WORK REQUIRED: Your answer should be the lines below from the one holding "(** An increment" through the one holding "clock_wf (increment c p) /\", copied exactly and with nothing else.

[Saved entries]
# # # # # # #

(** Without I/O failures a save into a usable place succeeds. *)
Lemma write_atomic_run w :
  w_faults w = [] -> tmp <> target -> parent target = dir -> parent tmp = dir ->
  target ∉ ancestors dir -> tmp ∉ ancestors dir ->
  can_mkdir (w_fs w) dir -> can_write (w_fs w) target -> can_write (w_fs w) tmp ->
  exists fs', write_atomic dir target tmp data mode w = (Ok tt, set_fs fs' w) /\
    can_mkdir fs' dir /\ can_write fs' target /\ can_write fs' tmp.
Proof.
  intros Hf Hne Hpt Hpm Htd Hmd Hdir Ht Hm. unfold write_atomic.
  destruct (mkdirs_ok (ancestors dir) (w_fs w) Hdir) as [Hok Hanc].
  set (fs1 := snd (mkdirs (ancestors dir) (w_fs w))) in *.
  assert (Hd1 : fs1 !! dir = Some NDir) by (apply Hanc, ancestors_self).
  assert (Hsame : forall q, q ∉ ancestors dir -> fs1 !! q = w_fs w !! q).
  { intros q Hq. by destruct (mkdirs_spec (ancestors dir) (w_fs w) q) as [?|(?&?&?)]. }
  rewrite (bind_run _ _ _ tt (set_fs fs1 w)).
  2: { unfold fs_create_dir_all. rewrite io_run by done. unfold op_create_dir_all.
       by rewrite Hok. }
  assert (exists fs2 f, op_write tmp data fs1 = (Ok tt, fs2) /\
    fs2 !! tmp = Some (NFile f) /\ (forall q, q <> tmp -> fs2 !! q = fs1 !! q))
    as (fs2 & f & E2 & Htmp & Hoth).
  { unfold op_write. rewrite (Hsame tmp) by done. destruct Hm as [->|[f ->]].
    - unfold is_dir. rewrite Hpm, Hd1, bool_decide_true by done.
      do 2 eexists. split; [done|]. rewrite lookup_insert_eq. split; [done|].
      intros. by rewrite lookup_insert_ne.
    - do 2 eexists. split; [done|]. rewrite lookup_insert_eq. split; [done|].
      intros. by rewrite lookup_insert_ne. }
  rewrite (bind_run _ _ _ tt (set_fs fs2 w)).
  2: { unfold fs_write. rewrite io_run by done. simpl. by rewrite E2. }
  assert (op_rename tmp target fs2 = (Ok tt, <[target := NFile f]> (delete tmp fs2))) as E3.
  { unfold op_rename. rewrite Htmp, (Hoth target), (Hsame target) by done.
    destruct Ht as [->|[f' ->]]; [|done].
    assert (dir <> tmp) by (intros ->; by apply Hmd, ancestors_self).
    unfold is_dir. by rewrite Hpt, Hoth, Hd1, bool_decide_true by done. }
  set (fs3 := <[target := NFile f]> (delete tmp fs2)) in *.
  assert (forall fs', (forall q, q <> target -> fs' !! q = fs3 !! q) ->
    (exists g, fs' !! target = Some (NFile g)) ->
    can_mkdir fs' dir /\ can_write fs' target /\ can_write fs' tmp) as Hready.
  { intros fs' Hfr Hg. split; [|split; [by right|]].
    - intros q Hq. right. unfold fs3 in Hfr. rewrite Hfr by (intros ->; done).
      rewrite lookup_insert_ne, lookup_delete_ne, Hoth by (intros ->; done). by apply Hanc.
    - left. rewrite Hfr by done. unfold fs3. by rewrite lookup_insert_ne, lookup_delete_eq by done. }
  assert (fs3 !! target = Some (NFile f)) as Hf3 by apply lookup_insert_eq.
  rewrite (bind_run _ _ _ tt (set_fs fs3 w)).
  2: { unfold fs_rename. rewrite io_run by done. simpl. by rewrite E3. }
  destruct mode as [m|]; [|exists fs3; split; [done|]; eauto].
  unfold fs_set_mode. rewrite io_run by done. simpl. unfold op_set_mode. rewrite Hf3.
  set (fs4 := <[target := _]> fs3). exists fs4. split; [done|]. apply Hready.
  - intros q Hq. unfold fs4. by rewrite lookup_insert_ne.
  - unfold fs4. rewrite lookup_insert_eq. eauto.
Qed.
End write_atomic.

# # # # # # #

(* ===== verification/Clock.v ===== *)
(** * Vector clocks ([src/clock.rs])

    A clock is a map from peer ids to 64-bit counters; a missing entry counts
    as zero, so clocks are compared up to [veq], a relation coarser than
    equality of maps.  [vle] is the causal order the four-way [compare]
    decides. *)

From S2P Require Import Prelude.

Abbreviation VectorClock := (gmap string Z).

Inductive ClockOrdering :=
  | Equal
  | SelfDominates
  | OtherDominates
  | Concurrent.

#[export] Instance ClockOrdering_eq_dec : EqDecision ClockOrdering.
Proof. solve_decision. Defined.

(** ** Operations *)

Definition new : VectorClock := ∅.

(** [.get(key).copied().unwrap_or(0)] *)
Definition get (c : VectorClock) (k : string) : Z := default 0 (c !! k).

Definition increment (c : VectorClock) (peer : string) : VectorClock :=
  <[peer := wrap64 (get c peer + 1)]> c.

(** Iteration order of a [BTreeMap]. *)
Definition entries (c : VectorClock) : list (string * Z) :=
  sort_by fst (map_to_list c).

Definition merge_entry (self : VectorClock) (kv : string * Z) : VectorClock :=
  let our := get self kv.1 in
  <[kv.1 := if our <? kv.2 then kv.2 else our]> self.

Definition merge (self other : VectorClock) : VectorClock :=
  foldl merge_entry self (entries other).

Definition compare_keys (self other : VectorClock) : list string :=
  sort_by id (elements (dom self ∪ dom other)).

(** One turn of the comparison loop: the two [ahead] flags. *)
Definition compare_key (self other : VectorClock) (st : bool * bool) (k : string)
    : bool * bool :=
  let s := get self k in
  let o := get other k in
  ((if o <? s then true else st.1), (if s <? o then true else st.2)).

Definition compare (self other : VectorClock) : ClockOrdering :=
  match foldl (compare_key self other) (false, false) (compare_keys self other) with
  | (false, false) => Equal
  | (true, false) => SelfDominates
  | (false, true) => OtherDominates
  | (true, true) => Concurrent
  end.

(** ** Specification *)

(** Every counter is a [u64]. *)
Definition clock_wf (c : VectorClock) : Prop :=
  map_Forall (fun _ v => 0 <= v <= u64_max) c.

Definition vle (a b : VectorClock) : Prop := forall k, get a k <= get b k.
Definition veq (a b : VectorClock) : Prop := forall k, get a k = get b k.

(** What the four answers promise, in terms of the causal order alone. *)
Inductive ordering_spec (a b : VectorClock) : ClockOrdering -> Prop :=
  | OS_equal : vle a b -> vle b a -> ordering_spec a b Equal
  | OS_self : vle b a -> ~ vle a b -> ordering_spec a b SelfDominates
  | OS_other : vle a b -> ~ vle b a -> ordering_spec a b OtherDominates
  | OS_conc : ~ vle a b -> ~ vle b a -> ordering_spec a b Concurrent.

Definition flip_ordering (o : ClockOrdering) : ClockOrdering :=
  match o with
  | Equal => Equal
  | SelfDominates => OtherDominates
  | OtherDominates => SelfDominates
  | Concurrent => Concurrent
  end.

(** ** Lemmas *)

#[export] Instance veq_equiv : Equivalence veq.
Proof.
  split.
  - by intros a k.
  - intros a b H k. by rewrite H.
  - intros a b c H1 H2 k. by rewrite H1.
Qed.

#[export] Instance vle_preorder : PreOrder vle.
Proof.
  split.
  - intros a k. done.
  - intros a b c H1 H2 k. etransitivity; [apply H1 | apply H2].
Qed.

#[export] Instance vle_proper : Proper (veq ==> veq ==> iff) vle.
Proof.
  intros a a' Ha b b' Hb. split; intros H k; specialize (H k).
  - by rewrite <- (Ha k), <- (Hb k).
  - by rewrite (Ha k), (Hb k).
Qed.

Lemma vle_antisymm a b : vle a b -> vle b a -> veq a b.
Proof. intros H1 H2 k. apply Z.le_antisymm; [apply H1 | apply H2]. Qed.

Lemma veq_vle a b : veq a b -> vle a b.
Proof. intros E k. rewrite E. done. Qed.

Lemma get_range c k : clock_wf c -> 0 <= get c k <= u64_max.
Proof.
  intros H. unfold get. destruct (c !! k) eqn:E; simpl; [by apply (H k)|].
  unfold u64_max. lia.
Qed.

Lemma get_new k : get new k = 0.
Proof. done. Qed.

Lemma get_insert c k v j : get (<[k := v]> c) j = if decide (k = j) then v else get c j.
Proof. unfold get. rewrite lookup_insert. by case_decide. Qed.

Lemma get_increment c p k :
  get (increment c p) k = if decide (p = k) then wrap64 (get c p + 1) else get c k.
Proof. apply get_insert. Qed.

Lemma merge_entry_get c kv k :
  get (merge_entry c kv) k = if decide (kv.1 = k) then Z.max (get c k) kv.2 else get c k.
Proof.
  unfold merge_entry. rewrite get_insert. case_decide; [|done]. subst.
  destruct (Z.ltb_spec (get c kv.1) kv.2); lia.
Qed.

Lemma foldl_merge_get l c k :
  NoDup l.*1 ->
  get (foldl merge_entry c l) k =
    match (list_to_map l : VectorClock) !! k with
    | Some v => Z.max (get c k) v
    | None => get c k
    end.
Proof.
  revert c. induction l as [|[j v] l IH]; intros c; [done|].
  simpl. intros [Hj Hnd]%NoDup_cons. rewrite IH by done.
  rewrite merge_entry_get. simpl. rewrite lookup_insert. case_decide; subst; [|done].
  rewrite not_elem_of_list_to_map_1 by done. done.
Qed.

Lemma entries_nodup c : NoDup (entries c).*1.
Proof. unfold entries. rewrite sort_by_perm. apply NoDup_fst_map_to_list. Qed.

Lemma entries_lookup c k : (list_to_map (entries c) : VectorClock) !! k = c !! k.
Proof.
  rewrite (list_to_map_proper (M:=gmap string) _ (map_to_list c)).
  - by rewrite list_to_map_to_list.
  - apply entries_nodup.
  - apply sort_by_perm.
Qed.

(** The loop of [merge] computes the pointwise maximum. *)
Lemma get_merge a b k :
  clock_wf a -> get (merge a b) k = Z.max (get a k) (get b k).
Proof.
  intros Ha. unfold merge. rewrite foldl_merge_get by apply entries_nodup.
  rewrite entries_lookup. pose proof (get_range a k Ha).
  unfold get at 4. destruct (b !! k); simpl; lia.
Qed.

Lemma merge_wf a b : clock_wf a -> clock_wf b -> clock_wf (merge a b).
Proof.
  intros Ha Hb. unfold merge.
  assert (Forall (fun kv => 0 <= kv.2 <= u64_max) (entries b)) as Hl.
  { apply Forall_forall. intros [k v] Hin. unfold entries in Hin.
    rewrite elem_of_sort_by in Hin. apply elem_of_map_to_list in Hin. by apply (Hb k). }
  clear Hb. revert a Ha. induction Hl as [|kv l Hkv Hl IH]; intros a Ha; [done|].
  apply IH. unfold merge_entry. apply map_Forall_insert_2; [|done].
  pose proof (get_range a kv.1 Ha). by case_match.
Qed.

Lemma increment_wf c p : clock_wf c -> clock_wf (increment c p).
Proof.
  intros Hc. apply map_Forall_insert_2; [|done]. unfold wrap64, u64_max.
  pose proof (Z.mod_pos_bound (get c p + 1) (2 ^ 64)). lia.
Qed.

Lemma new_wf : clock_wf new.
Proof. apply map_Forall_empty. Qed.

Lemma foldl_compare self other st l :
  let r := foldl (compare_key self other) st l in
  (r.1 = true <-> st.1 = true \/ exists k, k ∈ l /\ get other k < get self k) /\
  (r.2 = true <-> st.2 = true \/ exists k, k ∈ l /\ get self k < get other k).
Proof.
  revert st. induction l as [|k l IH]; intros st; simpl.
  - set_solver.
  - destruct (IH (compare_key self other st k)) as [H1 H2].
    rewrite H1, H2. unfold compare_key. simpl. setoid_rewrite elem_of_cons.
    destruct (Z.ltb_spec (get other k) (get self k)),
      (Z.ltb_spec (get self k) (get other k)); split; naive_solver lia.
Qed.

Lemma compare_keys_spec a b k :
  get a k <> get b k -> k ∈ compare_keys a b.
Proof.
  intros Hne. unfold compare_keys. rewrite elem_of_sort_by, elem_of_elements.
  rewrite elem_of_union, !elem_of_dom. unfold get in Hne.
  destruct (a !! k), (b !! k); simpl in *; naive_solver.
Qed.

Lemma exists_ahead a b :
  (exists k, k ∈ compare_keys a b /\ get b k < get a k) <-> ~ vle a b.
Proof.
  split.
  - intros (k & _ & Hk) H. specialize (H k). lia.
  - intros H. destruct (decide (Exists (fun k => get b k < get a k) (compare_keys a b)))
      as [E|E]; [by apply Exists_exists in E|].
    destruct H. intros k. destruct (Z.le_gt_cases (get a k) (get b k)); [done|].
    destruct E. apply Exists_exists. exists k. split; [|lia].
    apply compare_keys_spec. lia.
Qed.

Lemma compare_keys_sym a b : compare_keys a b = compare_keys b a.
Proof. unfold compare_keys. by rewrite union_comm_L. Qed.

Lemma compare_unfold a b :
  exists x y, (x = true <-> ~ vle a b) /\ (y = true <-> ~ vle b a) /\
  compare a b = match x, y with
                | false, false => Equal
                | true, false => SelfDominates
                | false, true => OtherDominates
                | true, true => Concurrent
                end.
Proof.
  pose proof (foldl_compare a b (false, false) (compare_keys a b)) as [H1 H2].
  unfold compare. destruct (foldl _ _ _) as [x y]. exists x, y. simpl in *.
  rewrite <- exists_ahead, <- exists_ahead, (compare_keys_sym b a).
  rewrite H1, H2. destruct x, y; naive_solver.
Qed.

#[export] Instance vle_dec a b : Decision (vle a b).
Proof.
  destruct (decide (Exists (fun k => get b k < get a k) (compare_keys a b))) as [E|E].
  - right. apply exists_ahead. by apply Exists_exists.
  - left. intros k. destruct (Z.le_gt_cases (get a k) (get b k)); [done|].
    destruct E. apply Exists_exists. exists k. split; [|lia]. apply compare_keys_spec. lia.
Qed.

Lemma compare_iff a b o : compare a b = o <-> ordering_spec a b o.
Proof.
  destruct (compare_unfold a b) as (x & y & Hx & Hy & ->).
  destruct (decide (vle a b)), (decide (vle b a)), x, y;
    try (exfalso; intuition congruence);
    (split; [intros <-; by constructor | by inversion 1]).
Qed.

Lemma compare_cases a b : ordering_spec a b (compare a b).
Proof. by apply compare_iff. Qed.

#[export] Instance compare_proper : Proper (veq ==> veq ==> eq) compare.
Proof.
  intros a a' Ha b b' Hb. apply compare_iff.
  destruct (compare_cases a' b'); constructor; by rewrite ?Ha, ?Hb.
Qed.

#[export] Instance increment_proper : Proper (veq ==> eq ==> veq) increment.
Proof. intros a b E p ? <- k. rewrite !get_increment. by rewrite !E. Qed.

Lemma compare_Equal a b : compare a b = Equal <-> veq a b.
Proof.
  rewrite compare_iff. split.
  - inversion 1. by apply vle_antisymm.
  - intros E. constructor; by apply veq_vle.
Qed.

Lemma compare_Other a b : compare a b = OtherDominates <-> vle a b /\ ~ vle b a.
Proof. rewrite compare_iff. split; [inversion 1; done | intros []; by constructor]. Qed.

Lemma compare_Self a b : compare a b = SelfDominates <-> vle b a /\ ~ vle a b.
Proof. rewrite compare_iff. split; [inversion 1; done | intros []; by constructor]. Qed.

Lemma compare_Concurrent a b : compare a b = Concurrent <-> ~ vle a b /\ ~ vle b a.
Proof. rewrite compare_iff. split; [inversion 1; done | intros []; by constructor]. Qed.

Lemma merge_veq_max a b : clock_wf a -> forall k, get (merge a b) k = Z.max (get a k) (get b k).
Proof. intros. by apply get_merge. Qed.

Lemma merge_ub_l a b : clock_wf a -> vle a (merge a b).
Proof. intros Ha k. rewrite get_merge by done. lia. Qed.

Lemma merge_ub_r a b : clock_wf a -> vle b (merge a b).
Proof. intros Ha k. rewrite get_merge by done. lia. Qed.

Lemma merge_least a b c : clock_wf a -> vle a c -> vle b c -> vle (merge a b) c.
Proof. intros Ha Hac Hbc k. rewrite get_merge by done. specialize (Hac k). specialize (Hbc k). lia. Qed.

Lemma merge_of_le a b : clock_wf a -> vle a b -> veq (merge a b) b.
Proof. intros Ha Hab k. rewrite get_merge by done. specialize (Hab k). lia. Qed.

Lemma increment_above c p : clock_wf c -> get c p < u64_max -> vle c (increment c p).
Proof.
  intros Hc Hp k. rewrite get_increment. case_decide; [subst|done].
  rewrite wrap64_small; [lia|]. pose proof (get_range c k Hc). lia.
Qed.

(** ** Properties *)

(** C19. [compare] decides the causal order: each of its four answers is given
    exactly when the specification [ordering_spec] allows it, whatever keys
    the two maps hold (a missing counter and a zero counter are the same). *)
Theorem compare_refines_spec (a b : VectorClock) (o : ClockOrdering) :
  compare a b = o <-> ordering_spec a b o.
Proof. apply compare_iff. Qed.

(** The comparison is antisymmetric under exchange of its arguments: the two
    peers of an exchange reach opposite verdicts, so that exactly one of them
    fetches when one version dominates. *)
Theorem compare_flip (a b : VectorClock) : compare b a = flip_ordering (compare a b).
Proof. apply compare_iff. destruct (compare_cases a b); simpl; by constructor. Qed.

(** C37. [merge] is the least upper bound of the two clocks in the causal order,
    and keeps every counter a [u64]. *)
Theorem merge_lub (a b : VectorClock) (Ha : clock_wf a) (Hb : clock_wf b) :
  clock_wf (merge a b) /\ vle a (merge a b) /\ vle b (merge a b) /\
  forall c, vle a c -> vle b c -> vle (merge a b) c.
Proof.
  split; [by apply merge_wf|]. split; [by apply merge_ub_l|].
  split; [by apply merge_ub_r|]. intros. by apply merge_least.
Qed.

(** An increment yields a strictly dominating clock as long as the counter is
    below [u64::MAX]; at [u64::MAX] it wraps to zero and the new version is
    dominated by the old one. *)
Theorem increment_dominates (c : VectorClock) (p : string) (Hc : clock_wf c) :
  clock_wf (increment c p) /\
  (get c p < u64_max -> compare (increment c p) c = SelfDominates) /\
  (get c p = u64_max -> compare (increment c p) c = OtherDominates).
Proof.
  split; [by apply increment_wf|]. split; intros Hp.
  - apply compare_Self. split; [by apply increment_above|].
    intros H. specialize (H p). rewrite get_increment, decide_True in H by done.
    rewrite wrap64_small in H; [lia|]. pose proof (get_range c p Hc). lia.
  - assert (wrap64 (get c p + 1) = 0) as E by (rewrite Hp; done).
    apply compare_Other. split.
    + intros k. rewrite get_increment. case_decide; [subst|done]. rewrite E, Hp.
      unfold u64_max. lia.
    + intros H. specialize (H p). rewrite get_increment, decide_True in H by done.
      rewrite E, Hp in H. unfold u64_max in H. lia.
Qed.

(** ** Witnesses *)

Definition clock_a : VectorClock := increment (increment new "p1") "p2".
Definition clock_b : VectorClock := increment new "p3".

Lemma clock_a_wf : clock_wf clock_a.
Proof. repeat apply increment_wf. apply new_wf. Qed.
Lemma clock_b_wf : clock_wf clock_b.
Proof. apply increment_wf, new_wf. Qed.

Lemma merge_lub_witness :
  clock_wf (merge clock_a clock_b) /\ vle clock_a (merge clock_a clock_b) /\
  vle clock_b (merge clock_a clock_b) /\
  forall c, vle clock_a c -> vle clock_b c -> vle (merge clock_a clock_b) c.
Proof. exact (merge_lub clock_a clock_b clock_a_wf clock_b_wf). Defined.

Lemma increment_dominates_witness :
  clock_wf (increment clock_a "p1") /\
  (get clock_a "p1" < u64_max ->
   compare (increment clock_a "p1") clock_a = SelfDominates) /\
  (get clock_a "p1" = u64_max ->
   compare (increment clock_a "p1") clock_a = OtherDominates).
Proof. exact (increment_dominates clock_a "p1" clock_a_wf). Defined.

# # # # # # #

COMPLETED EXERCISE:
(** An increment yields a strictly dominating clock as long as the counter is
    below [u64::MAX]; at [u64::MAX] it wraps to zero and the new version is
    dominated by the old one. *)
Theorem increment_dominates (c : VectorClock) (p : string) (Hc : clock_wf c) :
  clock_wf (increment c p) /\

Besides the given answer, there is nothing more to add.